Although it sounds obvious to most people that it is a scam, it continues to catch people every day! It is the hope of 'something for nothing'. You can read more on our page of Lottery Scams
It may sound tempting, however don't reply, or provide any personal information, or send any money!
Many people have received an email, text message, or telephone call, supposedly from their credit card/debit card company directing them to contact a telephone number to re-activate their card due to a security issue. This type of scam is known as "vishing".
Vishing operates like phishing by persuading you to divulge your personal information, claiming your account was suspended, deactivated, or terminated. You are directed to contact your bank using a telephone number provided in the email or by an automated recording. When you call the number, you are greeted with the "Welcome to the bank of ……" and then requested to enter your card number in order to resolve a pending security issue.
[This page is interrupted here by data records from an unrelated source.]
(* ===== verification/ACSProps.v ===== *)
(** * Properties of the ACS provider

    The submit loop (bounded, idempotent, classified), polling, construction,
    the request body and the connection string. *)
From Stdlib Require Import Ascii.
From S2P Require Import Prelude.
From S2P Require Import GoStrings.
From S2P Require Import GoTime.
From S2P Require Import GoErrors.
From S2P Require Import GoEncoding.
From S2P Require Import GoSHA256.
From S2P Require Import Email.
From S2P Require Import SenderPolicy.
From S2P Require Import Config.
From S2P Require Import HTTPClient.
From S2P Require Import ACS.
#[local] Open Scope Z_scope.
#[local] Open Scope relay_scope.

(** ** The back-off *)

Lemma acs_backoff_loop_exact n i base :
  0 < base → 0 <= i → base * 2 ^ i <= acs_maxDuration →
  acs_backoff_loop n (base * 2 ^ i) = Z.min acs_maxDuration (base * 2 ^ (i + Z.of_nat n)).
Proof.
  intros Hb. revert i. induction n as [|n IH]; intros i Hi Hle.
  - cbn. rewrite Z.add_0_r. lia.
  - cbn [acs_backoff_loop]. change (Z.quot acs_maxDuration 2) with 4611686018427387903.
    assert (Hs : 2 ^ (i + 1) = 2 * 2 ^ i) by (rewrite Z.pow_add_r by lia; lia).
    assert (Hm : 2 ^ (i + 1) <= 2 ^ (i + Z.of_nat (S n))) by (apply Z.pow_le_mono_r; lia).
    destruct (Z.ltb_spec 4611686018427387903 (base * 2 ^ i)) as [H|H].
    + unfold acs_maxDuration, two63 in *. nia.
    + rewrite wrap64_id by (unfold in_int64, acs_maxDuration, two63 in *; nia).
      replace (base * 2 ^ i * 2) with (base * 2 ^ (i + 1)) by lia.
      rewrite IH; [do 3 f_equal; lia|lia|].
      unfold acs_maxDuration, two63. lia.
Qed.

(** The wait after the [attempt]-th failure doubles from the base delay and
    saturates. *)
Lemma acs_retryBackoff_exact base attempt :
  0 < base <= acs_maxDuration → 1 <= attempt →
  acs_retryBackoff base attempt = Z.min acs_maxDuration (base * 2 ^ (attempt - 1)).
Proof.
  intros Hb Ha. unfold acs_retryBackoff. destruct (Z.leb_spec base 0); [lia|].
  destruct (Z.leb_spec attempt 1); cbn.
  - replace (attempt - 1) with 0 by lia. lia.
  - pose proof (acs_backoff_loop_exact (Z.to_nat (attempt - 1)) 0 base) as Hx.
    rewrite Z.mul_1_r, Z.add_0_l, Z2Nat.id in Hx by lia. apply Hx; lia.
Qed.

(** ** Requests *)

Section props.
Context `{U : UnicodeTables} `{Rx : MailRegexp} `{Env : Environment} `{Pool : CertPool}.
Context `{Lib : WebLibs} `{World : ACSWorld}.
Context (p : acs_Provider).

(** A request the service can authenticate: its headers carry the hash of its
    body and a signature of method, target, date, host and that hash under the
    access key. *)
Definition authentic (q : request) : Prop :=
  ∃ date, rq_Header q !! "x-ms-date" = Some date ∧
    rq_Header q !! "x-ms-content-sha256" = Some (hashRequestBody (rq_Body q)) ∧
    Some (buildSignature p (rq_Method q) (url_RequestURI (rq_URL q)) date (url_Host (rq_URL q))
            (hashRequestBody (rq_Body q))) = inl <$> rq_Header q !! "Authorization".

(** A request as [sendAuthorizedRequest] makes it. *)
Definition made_for (requestID operationID method : string) (target : URL) (body : string)
    (q : request) : Prop :=
  rq_Method q = method ∧ rq_URL q = target ∧ rq_Body q = body ∧ authentic q ∧
  rq_Header q !! "x-ms-client-request-id" = Some requestID ∧
  rq_Header q !! "Operation-Id" = nonblank operationID.

Lemma request_headers_made requestID operationID method target body date signature :
  buildSignature p method (url_RequestURI target) date (url_Host target) (hashRequestBody body) =
    inl signature →
  made_for requestID operationID method target body
    (MkRequest method target body
       (request_headers requestID operationID body date (hashRequestBody body) signature)).
Proof.
  intros Hs. unfold made_for, authentic, request_headers, nonblank. cbn -[lookup].
  split_and!; [done|done|done|exists date| |].
  - rewrite Hs. repeat case_decide; by simplify_map_eq.
  - repeat case_decide; by simplify_map_eq.
  - repeat case_decide; by simplify_map_eq.
Qed.

(** Either nothing was sent and the error is permanent, or exactly one request
    was, and the outcome is the transport's. *)
Lemma sendAuthorizedRequest_cases requestID operationID method target body attempt s s' r :
  sendAuthorizedRequest p requestID operationID method target body attempt s = (s', r) →
  a_slept s' = a_slept s ∧
  ((a_sent s' = a_sent s ∧ a_http s' = a_http s ∧
    ∃ e, r = inr (acs_permanentSendError requestID attempt (retryAttempts p) e)) ∨
   (∃ q, made_for requestID operationID method target body q ∧
      a_sent s' = a_sent s ++ [q] ∧ a_http s' = S (a_http s) ∧
      r = match http_Do (a_http s) (httpClient p) q with
          | inl resp => inl resp
          | inr e => inr (acs_temporarySendError requestID attempt (retryAttempts p) 0 e)
          end)).
Proof.
  unfold sendAuthorizedRequest, bind, acs_now. cbn -[buildSignature].
  set (date := http_TimeFormat _).
  destruct (buildSignature p method _ date _ _) as [signature|e] eqn:Hs; [|done].
  apply (request_headers_made requestID operationID) in Hs.
  destruct (NewRequest_error _ _) as [e|].
  - intros [= <- <-]. cbn. split; [done|]. left. eauto.
  - cbn. destruct (http_Do _ _ _) as [resp|e] eqn:Hd; intros [= <- <-]; cbn;
      (split; [done|]); right; eexists; (split_and!; [exact Hs|done|done|]); by rewrite Hd.
Qed.

Lemma parseRetryAfter_frame raw s s' r :
  parseRetryAfter raw s = (s', r) →
  a_sent s' = a_sent s ∧ a_slept s' = a_slept s ∧ a_http s' = a_http s ∧ ∃ d, r = inl d.
Proof.
  unfold parseRetryAfter. intros H. case_decide; [injection H as <- <-; eauto|].
  destruct (Atoi _) as [z|e]; [destruct (0 <=? z)|].
  1: injection H as <- <-; eauto.
  all: destruct (http_ParseTime _); injection H as <- <-; cbn; eauto 6.
Qed.

(** ** The submit loop *)

(** An answer that is worth another attempt: the transport failed, or the
    service is overloaded (429) or broken (5xx). *)
Definition transient (a : response + goerr) : Prop :=
  match a with inr _ => True | inl r => rs_StatusCode r = 429 ∨ 500 <= rs_StatusCode r end.

Lemma isRetryableStatus_transient resp :
  acs_isRetryableStatus (rs_StatusCode resp) = true ↔ transient (inl resp).
Proof. unfold acs_isRetryableStatus. cbn. rewrite orb_true_iff, Z.eqb_eq, Z.leb_le. done. Qed.

(** The service has answered [code] with a body that can be read as [op]. *)
Definition answered (code : Z) (op : operationResponseDTO) (a : response + goerr) : Prop :=
  ∃ resp, a = inl resp ∧ rs_StatusCode resp = code ∧
          decodeOperationResponse (rs_Body resp) = inl op.

(** The answers to requests sent one after the other, from the [h]-th on. *)
Fixpoint exchange (h : nat) (reqs : list request) : list (response + goerr) :=
  match reqs with
  | [] => []
  | q :: reqs => http_Do h (httpClient p) q :: exchange (S h) reqs
  end.

Lemma submitOnce_cases requestID operationID attempt body s s' r :
  submitOnce p requestID operationID attempt body s = (s', r) →
  a_slept s' = a_slept s ∧
  ((a_sent s' = a_sent s ∧ ∃ se, r = inr se ∧ se_Retryable se = false) ∨
   (∃ q, made_for requestID operationID "POST" (sendTarget p) body q ∧
      a_sent s' = a_sent s ++ [q] ∧ a_http s' = S (a_http s) ∧
      match r with
      | inl res => sr_Failure res = None ∧
          ∃ op, answered 202 op (http_Do (a_http s) (httpClient p) q) ∧
                sr_ProviderMessageID res = TrimSpace (op_ID op)
      | inr se => (se_Retryable se = true ↔ transient (http_Do (a_http s) (httpClient p) q)) ∧
          ∀ op, ¬ answered 202 op (http_Do (a_http s) (httpClient p) q)
      end)).
Proof.
  unfold submitOnce, bind.
  destruct (sendAuthorizedRequest _ _ _ _ _ _ _ s) as [s1 r1] eqn:Hsend.
  apply sendAuthorizedRequest_cases in Hsend as (Hsl & [(Hs1 & _ & e & ->)|(q & Hq & Hs1 & Hh & ->)]).
  { intros [= <- <-]. eauto 6. }
  destruct (http_Do (a_http s) (httpClient p) q) as [resp|e] eqn:Hd.
  2:{ intros [= <- <-]. split; [done|]. right. exists q. rewrite Hd.
      do 3 (split; [done|]). split; [done|]. by intros op (? & ? & _). }
  destruct (Z.eqb_spec (rs_StatusCode resp) 202) as [H202|H202]; cbn -[maxResponseBodyBytes transient].
  2:{ intros [= <- <-]. split; [done|]. right. exists q. rewrite Hd.
      do 3 (split; [done|]). split; [apply isRetryableStatus_transient|].
      by intros op (? & [= <-] & ? & _). }
  destruct (decodeOperationResponse _) as [b|e] eqn:Hdec.
  2:{ intros [= <- <-]. split; [done|]. right. exists q. rewrite Hd. do 3 (split; [done|]).
      split; [cbn; rewrite H202; split; [done|lia]|].
      intros op (? & [= <-] & _ & Ho). by rewrite Hdec in Ho. }
  destruct (parseRetryAfter _ s1) as [s2 r2] eqn:Hr.
  apply parseRetryAfter_frame in Hr as (Hs2 & Hsl2 & Hh2 & d & ->).
  intros [= <- <-]. split; [congruence|]. right. exists q.
  rewrite Hs2, Hh2. do 3 (split; [done|]). split; [done|]. exists b. split; [by exists resp|done].
Qed.

(** What a loop that starts at [attempt] with [n] attempts left has done: the
    requests, the waits and the outcome. *)
Definition loop_outcome (n : nat) (attempt : Z) (requestID operationID body : string) (h : nat)
    (reqs : list request) (waits : list duration) (r : SubmissionResult + goerr) : Prop :=
  Forall (made_for requestID operationID "POST" (sendTarget p) body) reqs ∧
  (length reqs <= n)%nat ∧ (length waits <= length reqs)%nat ∧ (length waits < n)%nat ∧
  waits = (λ k, acs_retryBackoff (retryBaseDelay p) (attempt + Z.of_nat k))
            <$> seq 0 (length waits) ∧
  match r with
  | inl res =>
      sr_OperationID res = operationID ∧ sr_State res = SubmissionStateRunning ∧
      sr_Failure res = None ∧
      ∃ earlier last op, exchange h reqs = earlier ++ [last] ∧ Forall transient earlier ∧
        answered 202 op last ∧ sr_ProviderMessageID res = TrimSpace (op_ID op)
  | inr e => (∃ se, e = acs_error se ∧
      (se_Retryable se = true ↔ length reqs = n ∧ Forall transient (exchange h reqs))) ∧
      Forall (λ a, ∀ op, ¬ answered 202 op a) (exchange h reqs)
  end.

(** One more failed attempt and wait before a loop's outcome. *)
Lemma loop_outcome_step n attempt requestID operationID body h q reqs waits r :
  made_for requestID operationID "POST" (sendTarget p) body q →
  transient (http_Do h (httpClient p) q) →
  loop_outcome n (attempt + 1) requestID operationID body (S h) reqs waits r →
  loop_outcome (S n) attempt requestID operationID body h (q :: reqs)
    (acs_retryBackoff (retryBaseDelay p) attempt :: waits) r.
Proof.
  intros Hq Ht (Hf & H1 & H2 & H3 & Hw & Hr). unfold loop_outcome. cbn.
  split_and!; [by constructor|lia|lia|lia| |].
  - rewrite Z.add_0_r, <- fmap_S_seq, <- list_fmap_compose. f_equal. rewrite Hw at 1.
    apply list_fmap_ext. intros i k _. cbn. f_equal. lia.
  - destruct r as [res|e].
    + destruct Hr as (? & ? & ? & earlier & last & op & -> & He & ?). split_and!; [done..|].
      exists (http_Do h (httpClient p) q :: earlier), last, op. by rewrite Forall_cons.
    + destruct Hr as [(se & -> & Hse) Hno]. split.
      * exists se. rewrite Forall_cons. split; [done|]. rewrite Hse. naive_solver lia.
      * constructor; [|done]. intros op (resp & Ha & H202 & _). rewrite Ha in Ht. cbn in Ht. lia.
Qed.

(** The loop stops after one request and no wait. *)
#[local] Ltac stops_after q :=
  intros [= <- <-]; exists [q], []; rewrite !app_nil_r; (split_and!; [done..|]);
  unfold loop_outcome; cbn;
  (split; [by apply Forall_singleton|do 3 (split; [lia|]); split; [done|]]).

Lemma submit_loop_ok n requestID operationID body attempt s s' r :
  (0 < n)%nat → attempt + Z.of_nat n = retryAttempts p + 1 →
  submit_loop p n requestID operationID body attempt s = (s', r) →
  ∃ reqs waits, a_sent s' = a_sent s ++ reqs ∧ a_slept s' = a_slept s ++ waits ∧
    loop_outcome n attempt requestID operationID body (a_http s) reqs waits r.
Proof.
  revert attempt s. induction n as [|n IH]; intros attempt s Hn Ha; [lia|]. cbn [submit_loop].
  destruct (submitOnce _ _ _ _ _ s) as [s1 r1] eqn:Ho.
  apply submitOnce_cases in Ho as (Hsl & [(Hs1 & se & -> & Hse)|(q & Hq & Hs1 & Hh & Hr)]).
  { rewrite Hse. intros [= <- <-]. exists [], []. rewrite !app_nil_r. split_and!; [done..|].
    unfold loop_outcome. cbn. split_and!; [done|lia|lia|lia|done|..|done].
    exists se. split; [done|]. rewrite Hse. naive_solver lia. }
  destruct r1 as [res|se].
  { destruct Hr as (Hfail & op & Hans & Hid). stops_after q. do 3 (split; [done|]).
    by exists [], (http_Do (a_http s) (httpClient p) q), op. }
  destruct Hr as [Hr Hno].
  destruct (se_Retryable se) eqn:Hre; cbn.
  2:{ stops_after q. split; [|by apply Forall_singleton].
      exists se. split; [done|]. rewrite Hre, Forall_singleton. naive_solver. }
  assert (Ht : transient (http_Do (a_http s) (httpClient p) q)) by by apply Hr.
  destruct (Z.eqb_spec attempt (retryAttempts p)) as [Hlast|Hlast].
  { stops_after q. split; [|by apply Forall_singleton].
    exists se. split; [done|]. rewrite Hre, Forall_singleton. naive_solver lia. }
  destruct (backoff_wait (a_waits s1)) as [ctxErr|]; cbn.
  { intros [= <- <-]. exists [q], [acs_retryBackoff (retryBaseDelay p) attempt]. cbn.
    rewrite Hsl. split_and!; [done..|]. unfold loop_outcome. cbn.
    split_and!; [by apply Forall_singleton|lia|lia|lia|by rewrite Z.add_0_r|..];
      [|by apply Forall_singleton].
    eexists. split; [done|]. cbn. naive_solver lia. }
  intros Hl. apply IH in Hl as (reqs & waits & Hs' & Hw' & Hout); [|lia|lia].
  cbn in *. rewrite Hs', Hw', Hs1, Hsl, Hh, <- !app_assoc in *.
  exists (q :: reqs), (acs_retryBackoff (retryBaseDelay p) attempt :: waits).
  split_and!; [done..|]. by apply loop_outcome_step.
Qed.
For authenticity, some fraudulent e-mails even claim the bank would never contact customers to obtain their personal information by any means, including e-mail, mail, or instant messenger. These e-mails further warn you not to provide sensitive information when requested in an e-mail and not to click on embedded links, claiming they could contain "malicious software aimed at capturing login credentials."
However, beware of spam e-mails as they may actually contain malicious code which can harm your computer. Do not open any unsolicited e-mail and do not click on any links provided.
A new version recently reported involves the sending of text messages to cell phones claiming your on-line bank account has expired. The message instructs you to renew your on-line bank account by using the link provided.
Because the scammers are constantly developing new approaches and strategies, it is impossible to include every scenario. Therefore, be cognizant and protect your personal information and beware of emails, telephone calls, or text messages requesting your personal information.
If you have a question concerning your account or credit/debit card, you should contact your bank using a telephone number obtained independently, such as from your statement, a telephone book, or other independent means.